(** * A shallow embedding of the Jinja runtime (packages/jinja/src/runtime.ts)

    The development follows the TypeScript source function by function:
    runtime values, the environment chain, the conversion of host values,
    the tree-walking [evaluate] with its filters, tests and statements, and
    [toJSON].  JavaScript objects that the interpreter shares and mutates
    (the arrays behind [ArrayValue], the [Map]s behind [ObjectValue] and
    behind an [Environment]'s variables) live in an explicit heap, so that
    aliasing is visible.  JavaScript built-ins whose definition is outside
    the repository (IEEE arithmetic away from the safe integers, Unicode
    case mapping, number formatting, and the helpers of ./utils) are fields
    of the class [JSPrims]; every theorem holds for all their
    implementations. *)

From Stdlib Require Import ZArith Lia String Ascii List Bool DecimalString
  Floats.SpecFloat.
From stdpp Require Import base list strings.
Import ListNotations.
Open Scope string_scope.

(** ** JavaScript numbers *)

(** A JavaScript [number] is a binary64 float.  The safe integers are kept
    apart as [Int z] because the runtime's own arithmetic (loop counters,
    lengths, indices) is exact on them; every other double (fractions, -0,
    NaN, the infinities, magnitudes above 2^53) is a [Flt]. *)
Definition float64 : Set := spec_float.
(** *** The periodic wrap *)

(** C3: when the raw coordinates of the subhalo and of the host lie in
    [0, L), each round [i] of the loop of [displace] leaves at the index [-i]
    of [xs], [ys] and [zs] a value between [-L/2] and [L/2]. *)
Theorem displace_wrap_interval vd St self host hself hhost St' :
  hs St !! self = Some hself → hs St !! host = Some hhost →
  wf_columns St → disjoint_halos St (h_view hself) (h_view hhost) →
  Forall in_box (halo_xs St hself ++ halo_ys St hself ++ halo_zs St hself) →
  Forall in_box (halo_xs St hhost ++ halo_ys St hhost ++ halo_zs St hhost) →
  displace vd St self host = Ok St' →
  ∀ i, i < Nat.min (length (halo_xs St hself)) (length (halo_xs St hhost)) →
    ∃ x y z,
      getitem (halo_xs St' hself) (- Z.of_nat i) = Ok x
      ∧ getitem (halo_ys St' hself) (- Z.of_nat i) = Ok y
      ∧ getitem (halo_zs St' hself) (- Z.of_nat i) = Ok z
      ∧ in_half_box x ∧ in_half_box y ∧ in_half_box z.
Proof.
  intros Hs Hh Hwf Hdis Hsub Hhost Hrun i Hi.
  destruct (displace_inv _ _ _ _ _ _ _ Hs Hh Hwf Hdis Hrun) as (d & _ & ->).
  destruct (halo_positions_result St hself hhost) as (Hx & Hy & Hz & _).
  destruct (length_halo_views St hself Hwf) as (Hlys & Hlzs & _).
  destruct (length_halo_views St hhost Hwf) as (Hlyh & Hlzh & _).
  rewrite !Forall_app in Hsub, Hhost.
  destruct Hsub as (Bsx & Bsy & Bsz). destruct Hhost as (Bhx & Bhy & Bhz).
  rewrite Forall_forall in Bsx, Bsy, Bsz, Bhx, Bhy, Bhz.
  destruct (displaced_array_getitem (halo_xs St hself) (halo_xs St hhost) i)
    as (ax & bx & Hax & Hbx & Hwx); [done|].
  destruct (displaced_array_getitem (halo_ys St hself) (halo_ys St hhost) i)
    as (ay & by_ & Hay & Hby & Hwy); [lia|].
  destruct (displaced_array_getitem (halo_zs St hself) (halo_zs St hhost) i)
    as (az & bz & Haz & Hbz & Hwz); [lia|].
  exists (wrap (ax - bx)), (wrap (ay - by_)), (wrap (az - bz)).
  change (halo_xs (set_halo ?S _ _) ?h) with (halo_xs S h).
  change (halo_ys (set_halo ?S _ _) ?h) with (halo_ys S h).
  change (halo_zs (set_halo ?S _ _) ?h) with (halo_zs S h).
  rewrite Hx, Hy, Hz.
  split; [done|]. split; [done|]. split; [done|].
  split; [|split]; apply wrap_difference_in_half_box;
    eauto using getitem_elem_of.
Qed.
•••
- _Instructions for the task_
Above are the records; print exactly the lines from the line with "Floats.SpecFloat." to the line with "as (ax & bx & Hax & Hbx & Hwx); [done|].", including both, and nothing else.

- _Output of the task_
  Floats.SpecFloat.
From stdpp Require Import base list strings.
Import ListNotations.
Open Scope string_scope.

(** ** JavaScript numbers *)

(** A JavaScript [number] is a binary64 float.  The safe integers are kept
    apart as [Int z] because the runtime's own arithmetic (loop counters,
    lengths, indices) is exact on them; every other double (fractions, -0,
    NaN, the infinities, magnitudes above 2^53) is a [Flt]. *)
Definition float64 : Set := spec_float.
(** *** The periodic wrap *)

(** C3: when the raw coordinates of the subhalo and of the host lie in
    [0, L), each round [i] of the loop of [displace] leaves at the index [-i]
    of [xs], [ys] and [zs] a value between [-L/2] and [L/2]. *)
Theorem displace_wrap_interval vd St self host hself hhost St' :
  hs St !! self = Some hself → hs St !! host = Some hhost →
  wf_columns St → disjoint_halos St (h_view hself) (h_view hhost) →
  Forall in_box (halo_xs St hself ++ halo_ys St hself ++ halo_zs St hself) →
  Forall in_box (halo_xs St hhost ++ halo_ys St hhost ++ halo_zs St hhost) →
  displace vd St self host = Ok St' →
  ∀ i, i < Nat.min (length (halo_xs St hself)) (length (halo_xs St hhost)) →
    ∃ x y z,
      getitem (halo_xs St' hself) (- Z.of_nat i) = Ok x
      ∧ getitem (halo_ys St' hself) (- Z.of_nat i) = Ok y
      ∧ getitem (halo_zs St' hself) (- Z.of_nat i) = Ok z
      ∧ in_half_box x ∧ in_half_box y ∧ in_half_box z.
Proof.
  intros Hs Hh Hwf Hdis Hsub Hhost Hrun i Hi.
  destruct (displace_inv _ _ _ _ _ _ _ Hs Hh Hwf Hdis Hrun) as (d & _ & ->).
  destruct (halo_positions_result St hself hhost) as (Hx & Hy & Hz & _).
  destruct (length_halo_views St hself Hwf) as (Hlys & Hlzs & _).
  destruct (length_halo_views St hhost Hwf) as (Hlyh & Hlzh & _).
  rewrite !Forall_app in Hsub, Hhost.
  destruct Hsub as (Bsx & Bsy & Bsz). destruct Hhost as (Bhx & Bhy & Bhz).
  rewrite Forall_forall in Bsx, Bsy, Bsz, Bhx, Bhy, Bhz.
  destruct (displaced_array_getitem (halo_xs St hself) (halo_xs St hhost) i)
    as (ax & bx & Hax & Hbx & Hwx); [done|].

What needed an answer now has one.